**What you are asked to do**
From the entries below, return exactly the lines beginning at the one that contains "Definition GUILD_RANK_NONE := 0xFF." and ending at the one that contains "Definition GR_RIGHT_OFFCHATSPEAK := Z.lor", both of them included, and only those lines.

**Working data**
(* ===== verification/Guild.v ===== *)
(** * Guild: a player guild

    [game/Guilds/Guild.cpp]: the ranks of a guild with their rights, its members, the
    money and the tabs of its bank and the logs of what happened. An operation takes the
    world, the guild with the players in the game and what has happened so far, and
    returns it; the clock, the configuration and what the database answers are arguments.
    Strings are lists of bytes. The packets of players are in [GuildHandlers]. *)
From S2P Require Import Prelude OrderedMap Utf8 Util.
Import Util.
#[global] Open Scope Z_scope.

Module Guild.

(** ** Constants *)
Definition GUILD_BANK_MAX_TABS := 6.
Definition GUILD_BANK_MAX_SLOTS := 98.
Definition GUILD_BANK_MONEY_LOGS_TAB := 100.
Definition GUILD_RANKS_MIN_COUNT := 5.
Definition GUILD_RANKS_MAX_COUNT := 10.
Definition GUILD_RANK_NONE := 0xFF.
Definition GUILD_WITHDRAW_MONEY_UNLIMITED := 0xFFFFFFFF.
Definition GUILD_WITHDRAW_SLOT_UNLIMITED := 0xFFFFFFFF.
Definition GUILD_EVENT_LOG_GUID_UNDEFINED := 0xFFFFFFFF.
Definition TAB_UNDEFINED := 0xFF.
Definition GUILD_MEMBER_DATA_ZONEID := 0.
Definition GUILD_MEMBER_DATA_LEVEL := 1.
Definition GR_GUILDMASTER := 0.
Definition GR_OFFICER := 1.

Definition GR_RIGHT_EMPTY := 0x40.
Definition GR_RIGHT_GCHATLISTEN := Z.lor GR_RIGHT_EMPTY 0x1.
Definition GR_RIGHT_GCHATSPEAK := Z.lor GR_RIGHT_EMPTY 0x2.
Definition GR_RIGHT_OFFCHATLISTEN := Z.lor GR_RIGHT_EMPTY 0x4.
Definition GR_RIGHT_OFFCHATSPEAK := Z.lor GR_RIGHT_EMPTY 0x8.
Definition GR_RIGHT_INVITE := Z.lor GR_RIGHT_EMPTY 0x10.
Definition GR_RIGHT_REMOVE := Z.lor GR_RIGHT_EMPTY 0x20.
Definition GR_RIGHT_PROMOTE := Z.lor GR_RIGHT_EMPTY 0x80.
Definition GR_RIGHT_DEMOTE := Z.lor GR_RIGHT_EMPTY 0x100.
Definition GR_RIGHT_SETMOTD := Z.lor GR_RIGHT_EMPTY 0x1000.
Definition GR_RIGHT_EPNOTE := Z.lor GR_RIGHT_EMPTY 0x2000.
Definition GR_RIGHT_EOFFNOTE := Z.lor GR_RIGHT_EMPTY 0x8000.
Definition GR_RIGHT_MODIFY_GUILD_INFO := Z.lor GR_RIGHT_EMPTY 0x10000.
Definition GR_RIGHT_WITHDRAW_REPAIR := 0x40000.
Definition GR_RIGHT_WITHDRAW_GOLD := 0x80000.
Definition GR_RIGHT_ALL := 0x1DF1FF.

**Output below**
Definition GUILD_RANK_NONE := 0xFF.
Definition GUILD_WITHDRAW_MONEY_UNLIMITED := 0xFFFFFFFF.
Definition GUILD_WITHDRAW_SLOT_UNLIMITED := 0xFFFFFFFF.
Definition GUILD_EVENT_LOG_GUID_UNDEFINED := 0xFFFFFFFF.
Definition TAB_UNDEFINED := 0xFF.
Definition GUILD_MEMBER_DATA_ZONEID := 0.
Definition GUILD_MEMBER_DATA_LEVEL := 1.
Definition GR_GUILDMASTER := 0.
Definition GR_OFFICER := 1.

Definition GR_RIGHT_EMPTY := 0x40.
Definition GR_RIGHT_GCHATLISTEN := Z.lor GR_RIGHT_EMPTY 0x1.
Definition GR_RIGHT_GCHATSPEAK := Z.lor GR_RIGHT_EMPTY 0x2.
Definition GR_RIGHT_OFFCHATLISTEN := Z.lor GR_RIGHT_EMPTY 0x4.
Definition GR_RIGHT_OFFCHATSPEAK := Z.lor GR_RIGHT_EMPTY 0x8.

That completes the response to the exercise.